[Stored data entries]
Lemma insights_some (h : Host) (budgetData : list row) (currentYear : N) :
  budgetData <> [] ->
  DataVisualization.insights h budgetData currentYear =
  Some {| DataVisualization.years := map tp_year (trendAnalysis h budgetData currentYear);
          DataVisualization.budgetValues := map tp_budget (trendAnalysis h budgetData currentYear);
          DataVisualization.actualValues := map tp_actual (trendAnalysis h budgetData currentYear);
          DataVisualization.variance := map tp_variance (trendAnalysis h budgetData currentYear);
          DataVisualization.totalRecords := List.length budgetData;
          DataVisualization.averageVariance :=
            (fold_left (fun a p => (a + tp_variance p)%float)
                       (trendAnalysis h budgetData currentYear) 0%float
             / of_nat (List.length (trendAnalysis h budgetData currentYear)))%float |}.
Proof.
  intros Hne. unfold DataVisualization.insights.
  assert (Hlen : (List.length budgetData =? 0)%nat = false)
    by (destruct budgetData; [congruence | reflexivity]).
  rewrite Hlen.
  assert (Hk : sort_strings (keys (DataVisualization.yearlyData h budgetData currentYear))
               = years h budgetData currentYear).
  { unfold years. rewrite <- yearlyData_sums, keys_map_values. reflexivity. }
  rewrite Hk, trend_years. unfold trendAnalysis. rewrite !map_map, !length_map.
  rewrite !fold_left_over_map.
  assert (Hb : forall year,
             DataVisualization.yd_budget
               (DataVisualization.stats_at
                  (DataVisualization.yearlyData h budgetData currentYear) year)
             = tp_budget (trend_point h budgetData currentYear year))
    by (intros year; apply stats_at_sums).
  assert (Ha : forall year,
             DataVisualization.yd_actual
               (DataVisualization.stats_at
                  (DataVisualization.yearlyData h budgetData currentYear) year)
             = tp_actual (trend_point h budgetData currentYear year))
    by (intros year; apply stats_at_sums).
  f_equal. f_equal.
  - apply map_ext. exact Hb.
  - apply map_ext. exact Ha.
  - apply map_ext. intros year. rewrite Hb, Ha. reflexivity.
  - f_equal. apply fold_left_ext_eq. intros a year. rewrite Hb, Ha. reflexivity.
Qed.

BRIEF → Only the lines from the one containing "- apply map_ext. exact Hb." to the end of the data should be printed, exactly as they stand.

SOLUTION TO THIS PROBLEM →
  - apply map_ext. exact Hb.
  - apply map_ext. exact Ha.
  - apply map_ext. intros year. rewrite Hb, Ha. reflexivity.
  - f_equal. apply fold_left_ext_eq. intros a year. rewrite Hb, Ha. reflexivity.
Qed.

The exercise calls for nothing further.